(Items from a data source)
★ ★ ★ ★ ★

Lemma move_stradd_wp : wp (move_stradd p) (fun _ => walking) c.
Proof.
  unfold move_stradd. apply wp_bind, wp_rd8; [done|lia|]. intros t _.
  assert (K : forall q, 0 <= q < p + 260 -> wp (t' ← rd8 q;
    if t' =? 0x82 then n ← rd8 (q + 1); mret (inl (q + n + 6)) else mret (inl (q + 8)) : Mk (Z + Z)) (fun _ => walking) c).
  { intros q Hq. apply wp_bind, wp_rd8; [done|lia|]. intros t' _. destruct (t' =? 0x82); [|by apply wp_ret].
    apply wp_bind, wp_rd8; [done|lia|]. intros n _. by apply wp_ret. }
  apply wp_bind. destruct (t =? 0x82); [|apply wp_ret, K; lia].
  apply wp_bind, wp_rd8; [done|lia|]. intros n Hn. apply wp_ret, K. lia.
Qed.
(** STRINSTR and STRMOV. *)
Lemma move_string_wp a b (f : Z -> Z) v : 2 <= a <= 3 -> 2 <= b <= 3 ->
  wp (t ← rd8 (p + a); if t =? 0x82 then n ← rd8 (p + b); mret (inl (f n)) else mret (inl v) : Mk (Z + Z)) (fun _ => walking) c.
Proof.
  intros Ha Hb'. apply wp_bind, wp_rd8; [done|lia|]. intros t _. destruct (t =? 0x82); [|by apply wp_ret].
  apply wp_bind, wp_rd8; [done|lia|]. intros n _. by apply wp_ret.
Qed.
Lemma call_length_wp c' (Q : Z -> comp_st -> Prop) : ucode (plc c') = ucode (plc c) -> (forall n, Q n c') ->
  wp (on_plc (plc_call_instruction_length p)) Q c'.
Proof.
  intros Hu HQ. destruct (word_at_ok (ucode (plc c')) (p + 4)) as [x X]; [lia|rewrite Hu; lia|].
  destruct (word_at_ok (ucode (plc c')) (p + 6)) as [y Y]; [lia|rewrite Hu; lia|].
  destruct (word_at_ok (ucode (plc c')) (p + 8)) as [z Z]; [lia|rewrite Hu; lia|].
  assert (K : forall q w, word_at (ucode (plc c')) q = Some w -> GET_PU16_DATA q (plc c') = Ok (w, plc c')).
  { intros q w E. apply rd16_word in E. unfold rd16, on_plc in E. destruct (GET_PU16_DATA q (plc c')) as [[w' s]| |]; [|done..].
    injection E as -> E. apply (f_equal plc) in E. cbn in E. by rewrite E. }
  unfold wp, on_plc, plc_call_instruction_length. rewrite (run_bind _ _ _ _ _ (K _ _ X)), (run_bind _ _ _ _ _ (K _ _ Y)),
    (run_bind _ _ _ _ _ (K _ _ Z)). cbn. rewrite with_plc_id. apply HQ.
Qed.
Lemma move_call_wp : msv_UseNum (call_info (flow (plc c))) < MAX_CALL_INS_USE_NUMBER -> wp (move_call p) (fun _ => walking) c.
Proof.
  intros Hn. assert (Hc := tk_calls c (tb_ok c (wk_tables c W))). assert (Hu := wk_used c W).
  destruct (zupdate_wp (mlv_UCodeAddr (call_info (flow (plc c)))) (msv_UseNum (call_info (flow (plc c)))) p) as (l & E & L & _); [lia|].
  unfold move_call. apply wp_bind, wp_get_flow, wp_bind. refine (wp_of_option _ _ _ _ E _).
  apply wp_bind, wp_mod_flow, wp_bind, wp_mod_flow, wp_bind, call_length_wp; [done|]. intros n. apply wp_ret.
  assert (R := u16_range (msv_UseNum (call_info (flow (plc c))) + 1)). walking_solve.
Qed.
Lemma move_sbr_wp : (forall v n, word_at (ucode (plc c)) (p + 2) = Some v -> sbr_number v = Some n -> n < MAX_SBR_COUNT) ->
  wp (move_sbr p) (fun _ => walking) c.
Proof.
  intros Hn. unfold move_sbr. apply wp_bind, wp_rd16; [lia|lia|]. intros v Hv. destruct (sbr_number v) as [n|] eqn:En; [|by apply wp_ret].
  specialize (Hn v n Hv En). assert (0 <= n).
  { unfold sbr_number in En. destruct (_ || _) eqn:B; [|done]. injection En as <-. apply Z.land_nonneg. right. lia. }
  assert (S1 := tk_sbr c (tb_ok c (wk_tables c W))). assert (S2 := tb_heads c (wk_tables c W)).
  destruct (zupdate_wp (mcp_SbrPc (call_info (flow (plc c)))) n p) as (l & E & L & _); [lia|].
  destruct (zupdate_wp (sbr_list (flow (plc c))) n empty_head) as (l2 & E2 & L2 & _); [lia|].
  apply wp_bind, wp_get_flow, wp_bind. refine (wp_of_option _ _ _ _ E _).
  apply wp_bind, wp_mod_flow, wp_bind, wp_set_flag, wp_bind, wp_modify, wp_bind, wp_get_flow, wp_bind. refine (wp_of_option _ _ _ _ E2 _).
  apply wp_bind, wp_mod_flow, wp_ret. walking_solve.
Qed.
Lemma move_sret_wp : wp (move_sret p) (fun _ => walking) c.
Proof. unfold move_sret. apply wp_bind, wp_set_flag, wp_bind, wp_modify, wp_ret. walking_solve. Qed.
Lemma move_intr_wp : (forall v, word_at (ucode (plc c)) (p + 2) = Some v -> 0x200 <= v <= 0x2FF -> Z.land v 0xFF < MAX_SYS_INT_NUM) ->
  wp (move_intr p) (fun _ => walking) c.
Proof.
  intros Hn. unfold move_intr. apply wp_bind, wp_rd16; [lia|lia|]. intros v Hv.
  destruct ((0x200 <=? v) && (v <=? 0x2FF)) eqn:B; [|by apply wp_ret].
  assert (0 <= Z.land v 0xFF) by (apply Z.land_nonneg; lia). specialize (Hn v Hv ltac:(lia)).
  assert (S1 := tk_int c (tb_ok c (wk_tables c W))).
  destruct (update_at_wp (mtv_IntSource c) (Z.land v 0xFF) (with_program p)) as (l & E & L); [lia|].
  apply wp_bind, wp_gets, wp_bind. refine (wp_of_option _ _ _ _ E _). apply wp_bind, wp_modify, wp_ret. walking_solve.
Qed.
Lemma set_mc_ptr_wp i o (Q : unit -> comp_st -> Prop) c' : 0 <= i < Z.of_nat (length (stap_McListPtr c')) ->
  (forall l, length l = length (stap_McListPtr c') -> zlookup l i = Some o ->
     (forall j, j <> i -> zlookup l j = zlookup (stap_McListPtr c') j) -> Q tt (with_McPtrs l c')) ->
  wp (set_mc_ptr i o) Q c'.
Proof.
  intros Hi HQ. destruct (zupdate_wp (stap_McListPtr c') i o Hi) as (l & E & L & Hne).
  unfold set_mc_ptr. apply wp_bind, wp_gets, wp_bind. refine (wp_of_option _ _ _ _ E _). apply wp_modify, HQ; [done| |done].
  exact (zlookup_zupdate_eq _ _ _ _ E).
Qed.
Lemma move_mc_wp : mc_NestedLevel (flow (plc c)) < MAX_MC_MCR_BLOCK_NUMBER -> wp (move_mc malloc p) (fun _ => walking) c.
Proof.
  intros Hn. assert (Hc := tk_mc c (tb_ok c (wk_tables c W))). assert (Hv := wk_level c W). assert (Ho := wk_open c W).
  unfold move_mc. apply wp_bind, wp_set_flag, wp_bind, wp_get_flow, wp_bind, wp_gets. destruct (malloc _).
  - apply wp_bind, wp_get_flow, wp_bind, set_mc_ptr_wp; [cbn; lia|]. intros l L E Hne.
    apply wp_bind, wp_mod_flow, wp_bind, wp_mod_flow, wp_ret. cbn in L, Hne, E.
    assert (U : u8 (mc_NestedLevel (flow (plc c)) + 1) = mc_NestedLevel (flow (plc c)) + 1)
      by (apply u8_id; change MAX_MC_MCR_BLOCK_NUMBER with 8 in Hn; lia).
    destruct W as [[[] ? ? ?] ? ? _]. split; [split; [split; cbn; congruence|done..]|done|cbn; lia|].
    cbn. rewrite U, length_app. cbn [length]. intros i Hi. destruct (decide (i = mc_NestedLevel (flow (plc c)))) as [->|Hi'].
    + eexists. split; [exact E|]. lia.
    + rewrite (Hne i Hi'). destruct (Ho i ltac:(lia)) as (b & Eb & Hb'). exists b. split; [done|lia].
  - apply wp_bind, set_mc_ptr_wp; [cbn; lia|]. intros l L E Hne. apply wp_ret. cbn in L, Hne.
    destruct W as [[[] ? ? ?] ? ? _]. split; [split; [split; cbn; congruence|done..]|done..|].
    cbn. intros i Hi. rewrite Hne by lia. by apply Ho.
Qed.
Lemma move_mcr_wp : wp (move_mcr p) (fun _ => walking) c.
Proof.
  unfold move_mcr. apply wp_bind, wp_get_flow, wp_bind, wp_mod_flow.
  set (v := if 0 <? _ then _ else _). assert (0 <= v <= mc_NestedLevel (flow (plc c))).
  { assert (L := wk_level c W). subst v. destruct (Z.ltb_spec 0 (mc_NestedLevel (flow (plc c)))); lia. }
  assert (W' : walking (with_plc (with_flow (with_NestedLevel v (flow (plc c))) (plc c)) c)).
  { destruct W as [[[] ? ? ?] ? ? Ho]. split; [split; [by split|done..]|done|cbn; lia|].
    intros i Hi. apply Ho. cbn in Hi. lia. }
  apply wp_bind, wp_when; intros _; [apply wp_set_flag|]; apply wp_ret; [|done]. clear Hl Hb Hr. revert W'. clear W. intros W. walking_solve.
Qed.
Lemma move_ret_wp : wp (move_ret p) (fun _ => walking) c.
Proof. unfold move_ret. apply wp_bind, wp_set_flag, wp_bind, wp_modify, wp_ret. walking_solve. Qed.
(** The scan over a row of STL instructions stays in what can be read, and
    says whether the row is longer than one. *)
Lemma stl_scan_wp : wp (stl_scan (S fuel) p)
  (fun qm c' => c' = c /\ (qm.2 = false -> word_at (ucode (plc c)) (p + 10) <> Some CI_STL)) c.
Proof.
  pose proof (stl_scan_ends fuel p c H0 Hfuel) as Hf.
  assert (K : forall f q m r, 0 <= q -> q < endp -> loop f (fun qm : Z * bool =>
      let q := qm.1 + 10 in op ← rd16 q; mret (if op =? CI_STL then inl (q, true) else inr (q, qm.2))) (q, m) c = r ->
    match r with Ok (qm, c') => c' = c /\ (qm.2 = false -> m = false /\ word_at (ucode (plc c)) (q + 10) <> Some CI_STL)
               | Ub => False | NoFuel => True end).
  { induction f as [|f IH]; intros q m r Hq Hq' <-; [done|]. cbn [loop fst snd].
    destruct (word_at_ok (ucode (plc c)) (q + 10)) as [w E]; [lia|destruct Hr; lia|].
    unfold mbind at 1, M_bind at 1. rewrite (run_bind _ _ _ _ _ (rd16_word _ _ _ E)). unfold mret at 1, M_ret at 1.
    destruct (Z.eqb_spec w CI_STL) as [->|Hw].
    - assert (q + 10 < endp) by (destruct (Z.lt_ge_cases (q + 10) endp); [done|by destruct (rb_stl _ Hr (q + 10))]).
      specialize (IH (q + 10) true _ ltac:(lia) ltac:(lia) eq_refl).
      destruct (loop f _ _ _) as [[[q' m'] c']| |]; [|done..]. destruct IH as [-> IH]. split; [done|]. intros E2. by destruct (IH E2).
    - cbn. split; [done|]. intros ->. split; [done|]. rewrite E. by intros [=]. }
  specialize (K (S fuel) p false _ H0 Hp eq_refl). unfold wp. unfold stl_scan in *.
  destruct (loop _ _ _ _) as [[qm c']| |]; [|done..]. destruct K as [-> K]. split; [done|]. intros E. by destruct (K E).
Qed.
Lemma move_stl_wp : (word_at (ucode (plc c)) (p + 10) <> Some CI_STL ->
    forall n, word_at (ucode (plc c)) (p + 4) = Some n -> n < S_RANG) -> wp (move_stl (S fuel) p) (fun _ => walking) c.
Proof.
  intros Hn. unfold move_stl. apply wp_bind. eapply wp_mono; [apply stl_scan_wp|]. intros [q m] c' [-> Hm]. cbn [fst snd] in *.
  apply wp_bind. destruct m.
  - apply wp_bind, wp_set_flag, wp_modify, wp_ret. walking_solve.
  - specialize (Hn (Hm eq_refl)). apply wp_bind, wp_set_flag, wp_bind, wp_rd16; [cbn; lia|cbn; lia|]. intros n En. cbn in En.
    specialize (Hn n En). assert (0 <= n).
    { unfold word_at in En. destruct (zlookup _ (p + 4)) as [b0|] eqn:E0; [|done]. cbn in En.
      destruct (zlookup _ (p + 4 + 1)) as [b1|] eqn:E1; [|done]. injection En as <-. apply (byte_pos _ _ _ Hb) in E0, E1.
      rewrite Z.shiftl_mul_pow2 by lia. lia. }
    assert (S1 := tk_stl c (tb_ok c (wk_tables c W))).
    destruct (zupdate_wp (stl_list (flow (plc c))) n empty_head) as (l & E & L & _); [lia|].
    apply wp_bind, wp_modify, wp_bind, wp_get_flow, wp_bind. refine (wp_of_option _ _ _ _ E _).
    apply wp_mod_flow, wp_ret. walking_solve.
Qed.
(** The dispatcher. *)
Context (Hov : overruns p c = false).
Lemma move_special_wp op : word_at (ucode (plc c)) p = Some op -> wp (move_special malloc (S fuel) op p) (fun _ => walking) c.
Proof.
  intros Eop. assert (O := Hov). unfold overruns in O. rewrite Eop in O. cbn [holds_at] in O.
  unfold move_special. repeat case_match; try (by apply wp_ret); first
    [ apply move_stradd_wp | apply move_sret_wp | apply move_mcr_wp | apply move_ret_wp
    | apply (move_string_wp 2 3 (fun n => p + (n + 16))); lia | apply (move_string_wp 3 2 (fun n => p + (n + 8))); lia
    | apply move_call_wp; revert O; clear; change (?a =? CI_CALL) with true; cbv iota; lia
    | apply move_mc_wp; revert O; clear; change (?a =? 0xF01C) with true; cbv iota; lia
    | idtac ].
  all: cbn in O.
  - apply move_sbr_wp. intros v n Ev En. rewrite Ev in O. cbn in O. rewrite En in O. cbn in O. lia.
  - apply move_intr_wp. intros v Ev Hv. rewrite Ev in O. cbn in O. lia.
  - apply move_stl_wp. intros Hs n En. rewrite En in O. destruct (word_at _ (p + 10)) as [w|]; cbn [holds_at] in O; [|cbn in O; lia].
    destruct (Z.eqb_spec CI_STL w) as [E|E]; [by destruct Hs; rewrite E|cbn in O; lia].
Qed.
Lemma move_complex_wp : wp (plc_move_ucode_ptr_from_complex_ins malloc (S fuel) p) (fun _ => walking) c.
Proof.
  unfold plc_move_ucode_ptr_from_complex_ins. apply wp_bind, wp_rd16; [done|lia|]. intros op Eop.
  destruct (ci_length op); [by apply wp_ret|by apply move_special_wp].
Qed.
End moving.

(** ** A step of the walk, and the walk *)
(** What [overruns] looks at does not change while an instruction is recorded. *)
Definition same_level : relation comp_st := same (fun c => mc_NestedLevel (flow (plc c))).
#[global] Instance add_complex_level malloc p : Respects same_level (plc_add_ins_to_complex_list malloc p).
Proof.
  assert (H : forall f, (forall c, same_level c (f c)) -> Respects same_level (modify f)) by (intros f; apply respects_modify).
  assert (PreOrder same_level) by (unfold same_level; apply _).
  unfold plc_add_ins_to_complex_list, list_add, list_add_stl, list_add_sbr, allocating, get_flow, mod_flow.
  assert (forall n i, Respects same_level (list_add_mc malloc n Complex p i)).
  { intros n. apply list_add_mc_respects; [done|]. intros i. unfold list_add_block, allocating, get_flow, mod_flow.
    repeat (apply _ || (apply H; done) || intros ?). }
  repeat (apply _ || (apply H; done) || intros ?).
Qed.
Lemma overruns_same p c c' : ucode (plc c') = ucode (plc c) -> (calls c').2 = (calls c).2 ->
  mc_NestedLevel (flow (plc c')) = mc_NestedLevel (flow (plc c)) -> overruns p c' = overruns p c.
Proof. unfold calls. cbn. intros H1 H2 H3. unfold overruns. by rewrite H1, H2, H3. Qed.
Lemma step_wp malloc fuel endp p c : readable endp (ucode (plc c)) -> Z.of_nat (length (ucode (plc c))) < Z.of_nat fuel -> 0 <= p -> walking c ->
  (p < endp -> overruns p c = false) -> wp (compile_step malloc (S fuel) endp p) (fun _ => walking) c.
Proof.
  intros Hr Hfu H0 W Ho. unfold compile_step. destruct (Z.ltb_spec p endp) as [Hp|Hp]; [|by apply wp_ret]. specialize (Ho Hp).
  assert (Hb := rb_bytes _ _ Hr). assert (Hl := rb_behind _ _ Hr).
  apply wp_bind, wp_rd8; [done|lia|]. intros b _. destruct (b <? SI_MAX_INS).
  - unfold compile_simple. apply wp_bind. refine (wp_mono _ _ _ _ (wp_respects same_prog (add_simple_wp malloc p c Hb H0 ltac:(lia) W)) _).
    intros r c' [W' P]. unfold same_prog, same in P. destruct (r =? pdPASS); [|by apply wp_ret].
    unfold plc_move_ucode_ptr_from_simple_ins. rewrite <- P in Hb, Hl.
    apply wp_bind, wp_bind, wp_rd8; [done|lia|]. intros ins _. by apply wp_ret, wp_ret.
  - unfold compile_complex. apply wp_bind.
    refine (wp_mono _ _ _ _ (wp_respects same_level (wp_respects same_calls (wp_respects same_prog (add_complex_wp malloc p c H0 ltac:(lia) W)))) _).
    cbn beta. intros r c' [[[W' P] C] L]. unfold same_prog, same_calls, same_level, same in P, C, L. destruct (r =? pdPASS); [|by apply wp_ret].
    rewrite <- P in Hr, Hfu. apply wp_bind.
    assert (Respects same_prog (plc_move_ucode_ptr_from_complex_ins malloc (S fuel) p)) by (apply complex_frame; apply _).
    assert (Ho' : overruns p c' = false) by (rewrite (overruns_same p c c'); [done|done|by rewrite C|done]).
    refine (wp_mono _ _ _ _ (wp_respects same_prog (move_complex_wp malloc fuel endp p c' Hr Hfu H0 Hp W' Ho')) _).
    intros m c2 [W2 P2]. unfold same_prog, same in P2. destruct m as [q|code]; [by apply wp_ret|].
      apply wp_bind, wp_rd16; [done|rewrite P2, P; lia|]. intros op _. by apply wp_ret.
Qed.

★ ★ ★ ★ ★

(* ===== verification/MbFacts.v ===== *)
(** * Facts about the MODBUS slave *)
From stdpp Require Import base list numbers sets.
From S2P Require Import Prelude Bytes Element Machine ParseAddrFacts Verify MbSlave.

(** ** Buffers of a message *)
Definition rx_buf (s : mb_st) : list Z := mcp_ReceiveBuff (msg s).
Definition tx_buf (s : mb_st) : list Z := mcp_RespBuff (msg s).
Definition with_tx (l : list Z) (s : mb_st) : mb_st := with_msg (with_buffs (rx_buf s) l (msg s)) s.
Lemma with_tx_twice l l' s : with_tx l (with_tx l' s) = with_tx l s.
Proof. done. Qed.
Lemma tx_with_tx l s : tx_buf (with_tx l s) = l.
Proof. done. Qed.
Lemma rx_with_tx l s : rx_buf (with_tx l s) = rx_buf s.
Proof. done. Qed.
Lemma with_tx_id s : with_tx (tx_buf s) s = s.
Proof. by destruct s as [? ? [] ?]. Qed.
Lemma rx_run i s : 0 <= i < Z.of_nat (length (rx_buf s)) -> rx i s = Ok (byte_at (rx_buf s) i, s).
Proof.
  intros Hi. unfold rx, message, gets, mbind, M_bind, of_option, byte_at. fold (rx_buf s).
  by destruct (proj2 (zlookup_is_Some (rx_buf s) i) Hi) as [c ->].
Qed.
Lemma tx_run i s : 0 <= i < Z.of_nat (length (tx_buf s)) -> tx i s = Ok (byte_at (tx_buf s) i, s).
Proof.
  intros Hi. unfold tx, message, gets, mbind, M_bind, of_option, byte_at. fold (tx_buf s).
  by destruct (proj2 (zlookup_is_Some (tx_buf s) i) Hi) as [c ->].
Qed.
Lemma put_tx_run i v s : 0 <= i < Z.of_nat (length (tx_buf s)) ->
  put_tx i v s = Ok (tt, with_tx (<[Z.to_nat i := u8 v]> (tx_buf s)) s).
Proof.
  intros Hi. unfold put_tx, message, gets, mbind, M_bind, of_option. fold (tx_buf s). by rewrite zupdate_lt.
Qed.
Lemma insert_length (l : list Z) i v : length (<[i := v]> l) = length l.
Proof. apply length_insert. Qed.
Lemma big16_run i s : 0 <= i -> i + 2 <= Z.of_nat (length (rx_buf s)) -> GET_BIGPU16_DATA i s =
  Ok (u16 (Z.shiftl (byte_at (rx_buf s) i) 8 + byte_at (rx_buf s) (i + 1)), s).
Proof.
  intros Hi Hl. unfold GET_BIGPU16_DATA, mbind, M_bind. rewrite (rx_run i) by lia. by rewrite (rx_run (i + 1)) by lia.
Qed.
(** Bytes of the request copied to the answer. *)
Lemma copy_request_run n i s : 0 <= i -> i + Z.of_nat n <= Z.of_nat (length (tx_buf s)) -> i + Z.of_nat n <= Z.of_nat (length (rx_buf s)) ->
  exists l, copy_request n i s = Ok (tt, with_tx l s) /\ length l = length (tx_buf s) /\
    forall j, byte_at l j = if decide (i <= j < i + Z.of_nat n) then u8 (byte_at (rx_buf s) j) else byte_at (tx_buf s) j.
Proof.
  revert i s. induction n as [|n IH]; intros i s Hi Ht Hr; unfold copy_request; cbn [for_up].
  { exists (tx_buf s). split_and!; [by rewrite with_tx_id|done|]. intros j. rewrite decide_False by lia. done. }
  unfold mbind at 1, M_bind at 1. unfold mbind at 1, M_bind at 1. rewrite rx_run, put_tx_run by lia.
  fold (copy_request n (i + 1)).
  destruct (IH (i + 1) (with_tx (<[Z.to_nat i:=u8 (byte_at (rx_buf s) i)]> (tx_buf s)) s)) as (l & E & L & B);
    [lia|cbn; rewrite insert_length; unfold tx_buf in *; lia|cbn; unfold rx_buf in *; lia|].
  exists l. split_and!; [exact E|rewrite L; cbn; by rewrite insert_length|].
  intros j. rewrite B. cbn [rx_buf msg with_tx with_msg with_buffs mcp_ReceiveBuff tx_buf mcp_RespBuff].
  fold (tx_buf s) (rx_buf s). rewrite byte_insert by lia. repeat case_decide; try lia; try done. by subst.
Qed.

★ ★ ★ ★ ★

PROBLEM TO SOLVE: From the entries above, restate word for word the lines from the line containing "- unfold compile_complex. apply wp_bind." to the line containing "rewrite <- P in Hr, Hfu. apply wp_bind.", both ends included, and nothing more.

SOLUTION TO THIS EXERCISE:
  - unfold compile_complex. apply wp_bind.
    refine (wp_mono _ _ _ _ (wp_respects same_level (wp_respects same_calls (wp_respects same_prog (add_complex_wp malloc p c H0 ltac:(lia) W)))) _).
    cbn beta. intros r c' [[[W' P] C] L]. unfold same_prog, same_calls, same_level, same in P, C, L. destruct (r =? pdPASS); [|by apply wp_ret].
    rewrite <- P in Hr, Hfu. apply wp_bind.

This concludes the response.